(** [for (pos, c) in hrp.char_indices()] *)
Fixpoint hrp_loop (pos : Z) (hrp : list Z) : res Blech32Error unit :=
  match hrp with
  | [] => Ok tt
  | c :: hrp => if negb (hrp_char c) then Err (InvalidHrpCharacter pos c) else hrp_loop (pos + len_utf8 c) hrp
  end.

Definition validate_hrp (hrp : list Z) : res Blech32Error unit := hrp_loop 0 hrp.

(** ** Encoding and decoding *)

(** [for &v in values { out.push(CHARSET[v as usize] as char) }] *)
Fixpoint push_chars (out : list Z) (values : bytes) : res Blech32Error (list Z) :=
  match values with
  | [] => Ok out
  | v :: values => let* c := index CHARSET v in push_chars (out ++ [c]) values
  end.

Definition encode (hrp : list Z) (data : bytes) : res Blech32Error (list Z) :=
  if bool_decide (hrp = []) then Err EmptyHrp
  else
    let* _ := validate_hrp hrp in
    let* _ := validate_case hrp in
    let* values_5bit := convert_bits data 8 5 true in
    let checksum := create_checksum hrp values_5bit in
    let out := hrp ++ [SEPARATOR] in
    let* out := push_chars out values_5bit in
    push_chars out checksum.

(** [input.find(c)]: what is before and after the first [c]. *)
Fixpoint split_at (c : Z) (s : list Z) : option (list Z * list Z) :=
  match s with
  | [] => None
  | x :: s => if x =? c then Some ([], s) else '(a, b) ← split_at c s; Some (x :: a, b)
  end.

(** [for (p, c) in data_str.char_indices()]; [p] is the offset in the input. *)
Fixpoint read_chars (p : Z) (s : list Z) : res Blech32Error bytes :=
  match s with
  | [] => Ok []
  | c :: s =>
      let* idx := ok_or (position (Z.eqb c) CHARSET) (InvalidCharacterInData p c) in
      let* rest := read_chars (p + len_utf8 c) s in
      Ok (u8 (Z.of_nat idx) :: rest)
  end.

Definition decode (input : list Z) : res Blech32Error (list Z * bytes) :=
  let* _ := validate_case input in
  let* (hrp, data_str) := ok_or (split_at SEPARATOR input) SeparatorMissing in
  let pos := str_len hrp in
  if pos <? 1 then Err EmptyHrp
  else if str_len data_str <? DATA_PORTION_MIN then Err (DataPortionTooShort DATA_PORTION_MIN (str_len data_str))
  else
    let* _ := validate_hrp hrp in
    let* data_5bit := read_chars (pos + 1) data_str in
    if negb (verify_checksum hrp data_5bit) then Err InvalidChecksum
    else
      let* n := usub (len data_5bit) CHECKSUM_LEN in
      let* payload_5bit := slice data_5bit 0 n in
      let* payload := convert_bits payload_5bit 5 8 false in
      Ok (hrp, payload).

(** The conformance vector of the format's registry. *)
Definition vector_payload : bytes := Z.of_nat <$> seq 0 33.
Definition vector_text : list Z := ascii "pivy_ecdh_p256_pub-qqqsyqcyq5rqwzqfpg9scrgwpugpzysnzs23v9ccrydpk8qarc0jqr9fwqu".

Example encode_vector : encode (ascii "pivy_ecdh_p256_pub") vector_payload = Ok vector_text.
Proof. vm_compute. reflexivity. Qed.

Example decode_vector : decode vector_text = Ok (ascii "pivy_ecdh_p256_pub", vector_payload).
Proof. vm_compute. reflexivity. Qed.

(** ** The checksum is linear

    The step of [polymod] is linear over GF(2) in the residue and the value. *)

(** Equality of numbers bit by bit. *)
Ltac bitwise :=
  apply Z.bits_inj'; intros ?n ?Hn;
  repeat (rewrite ?Z.lxor_spec, ?Z.land_spec, ?Z.bits_0; try rewrite Z.shiftl_spec by lia; try rewrite Z.shiftr_spec by lia);
  btauto.

Definition sel (b : bool) (g : Z) : Z := if b then g else 0.

Lemma sel_xorb a b g : sel (xorb a b) g = Z.lxor (sel a g) (sel b g).
Proof. destruct a, b; simpl; now rewrite ?Z.lxor_0_r, ?Z.lxor_nilpotent. Qed.

Lemma bit_test t i : (Z.land (Z.shiftr t i) 1 =? 1) = Z.testbit t i.
Proof.
  rewrite Z.testbit_odd. generalize (Z.shiftr t i). intros x. change 1 with (Z.ones 1) at 1.
  rewrite Z.land_ones by lia. change (2 ^ 1) with 2. rewrite Zmod_odd. now destruct (Z.odd x).
Qed.

Definition gsum (t : Z) : Z :=
  Z.lxor (sel (Z.testbit t 0) 0x3b6a57b2) (Z.lxor (sel (Z.testbit t 1) 0x26508e6d)
    (Z.lxor (sel (Z.testbit t 2) 0x1ea119fa) (Z.lxor (sel (Z.testbit t 3) 0x3d4233dd) (sel (Z.testbit t 4) 0x2a1462b3)))).

Lemma apply_generator_gsum t chk : apply_generator t chk = Z.lxor chk (gsum t).
Proof.
  unfold apply_generator, gsum, GENERATOR. cbn [zip zip_with foldl]. rewrite !bit_test.
  destruct (Z.testbit t 0), (Z.testbit t 1), (Z.testbit t 2), (Z.testbit t 3), (Z.testbit t 4);
    cbn [sel]; rewrite ?Z.lxor_0_l, ?Z.lxor_0_r, ?Z.lxor_assoc; reflexivity.
Qed.

Lemma gsum_lxor a b : gsum (Z.lxor a b) = Z.lxor (gsum a) (gsum b).
Proof. unfold gsum. rewrite !Z.lxor_spec, !sel_xorb. bitwise. Qed.

Definition shifted (chk : Z) : Z := u32_shl (Z.land chk 0x01ffffff) 5.

Lemma shifted_lxor a b : shifted (Z.lxor a b) = Z.lxor (shifted a) (shifted b).
Proof. unfold shifted, u32_shl. bitwise. Qed.

Lemma step_eq chk v : polymod_step chk v = Z.lxor (Z.lxor (shifted chk) v) (gsum (Z.shiftr chk 25)).
Proof. exact (apply_generator_gsum _ _). Qed.

Lemma step_lxor a b u v : polymod_step (Z.lxor a b) (Z.lxor u v) = Z.lxor (polymod_step a u) (polymod_step b v).
Proof.
  rewrite !step_eq, shifted_lxor, Z.shiftr_lxor, gsum_lxor. bitwise.
Qed.

Lemma fold_lxor us : forall vs a b,
  length us = length vs ->
  foldl polymod_step (Z.lxor a b) (zip_with Z.lxor us vs) = Z.lxor (foldl polymod_step a us) (foldl polymod_step b vs).
Proof.
  induction us as [|u us IH]; intros [|v vs] a b Hl; try discriminate; [reflexivity|].
  cbn [zip_with foldl]. rewrite step_lxor. apply IH. now injection Hl.
Qed.

(** *** Thirty bits *)

Definition below (n x : Z) : Prop := 0 <= x < 2 ^ n.

Lemma lxor_below n a b : 0 <= n -> below n a -> below n b -> below n (Z.lxor a b).
Proof.
  intros Hn Ha Hb. assert (H : Z.lxor a b = Z.land (Z.lxor a b) (Z.ones n)).
  { rewrite <- (Z.mod_small a (2 ^ n)), <- (Z.mod_small b (2 ^ n)) by assumption.
    rewrite <- !Z.land_ones by assumption. bitwise. }
  rewrite H, Z.land_ones by assumption. apply Z.mod_pos_bound, Z.pow_pos_nonneg; lia.
Qed.

Lemma gsum_below t : below 30 (gsum t).
Proof.
  unfold gsum. repeat (apply lxor_below; [lia| |]);
    match goal with |- below 30 (sel ?b _) => destruct b; split; vm_compute; congruence end.
Qed.

Lemma shifted_value chk : shifted chk = 32 * (chk mod 2 ^ 25).
Proof.
  unfold shifted, u32_shl. change 0x01ffffff with (Z.ones 25). change 0xFFFFFFFF with (Z.ones 32).
  rewrite !Z.land_ones, Z.shiftl_mul_pow2 by lia. pose proof (Z.mod_pos_bound chk (2 ^ 25) ltac:(lia)).
  rewrite Z.mod_small by lia. lia.
Qed.

Lemma step_below chk v : below 30 v -> below 30 (polymod_step chk v).
Proof.
  intros Hv. rewrite step_eq. apply lxor_below; [lia| |apply gsum_below]. apply lxor_below; [lia| |exact Hv].
  rewrite shifted_value. pose proof (Z.mod_pos_bound chk (2 ^ 25) ltac:(lia)). unfold below. lia.
Qed.

Lemma fold_below vs : Forall (below 30) vs -> forall c, below 30 c -> below 30 (foldl polymod_step c vs).
Proof. induction 1 as [|v vs Hv _ IH]; intros c Hc; [exact Hc|]. apply IH. now apply step_below. Qed.

(** A value enters below a residue that has not filled its thirty bits. *)
Lemma step_small chk v : below 25 chk -> below 5 v -> polymod_step chk v = 32 * chk + v.
Proof.
  intros Hc Hv. rewrite step_eq, shifted_value, Z.mod_small by exact Hc.
  unfold below in *. rewrite Z.shiftr_div_pow2, Z.div_small by lia. change (gsum 0) with 0. rewrite Z.lxor_0_r.
  assert (H0 : Z.land (32 * chk) v = 0).
  { apply Z.bits_inj'. intros n Hn. rewrite Z.bits_0, Z.land_spec. destruct (Z.ltb_spec n 5) as [Hlt|Hge].
    - replace (32 * chk) with (chk * 2 ^ 5) by lia. now rewrite Z.mul_pow2_bits_low by lia.
    - rewrite (Z.bits_above_log2 v n), andb_false_r; [reflexivity|lia|].
      destruct (Z.eq_dec v 0) as [->|]; [simpl; lia|]. apply Z.log2_lt_pow2; [lia|].
      apply Z.lt_le_trans with (2 ^ 5); [lia|apply Z.pow_le_mono_r; lia]. }
  now rewrite <- Z.add_nocarry_lxor.
Qed.

(** The number of a list of 5-bit digits. *)
Definition digits (ds : bytes) : Z := foldl (fun acc d => 32 * acc + d) 0 ds.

::::::::

**WHAT TO DO**
There is one span to return: the line holding "Lemma step_small chk" and every line after it through the end of the listing above; please give it exactly and add nothing.

**SOLUTION TO THIS TASK**
Lemma step_small chk v : below 25 chk -> below 5 v -> polymod_step chk v = 32 * chk + v.
Proof.
  intros Hc Hv. rewrite step_eq, shifted_value, Z.mod_small by exact Hc.
  unfold below in *. rewrite Z.shiftr_div_pow2, Z.div_small by lia. change (gsum 0) with 0. rewrite Z.lxor_0_r.
  assert (H0 : Z.land (32 * chk) v = 0).
  { apply Z.bits_inj'. intros n Hn. rewrite Z.bits_0, Z.land_spec. destruct (Z.ltb_spec n 5) as [Hlt|Hge].
    - replace (32 * chk) with (chk * 2 ^ 5) by lia. now rewrite Z.mul_pow2_bits_low by lia.
    - rewrite (Z.bits_above_log2 v n), andb_false_r; [reflexivity|lia|].
      destruct (Z.eq_dec v 0) as [->|]; [simpl; lia|]. apply Z.log2_lt_pow2; [lia|].
      apply Z.lt_le_trans with (2 ^ 5); [lia|apply Z.pow_le_mono_r; lia]. }
  now rewrite <- Z.add_nocarry_lxor.
Qed.

(** The number of a list of 5-bit digits. *)
Definition digits (ds : bytes) : Z := foldl (fun acc d => 32 * acc + d) 0 ds.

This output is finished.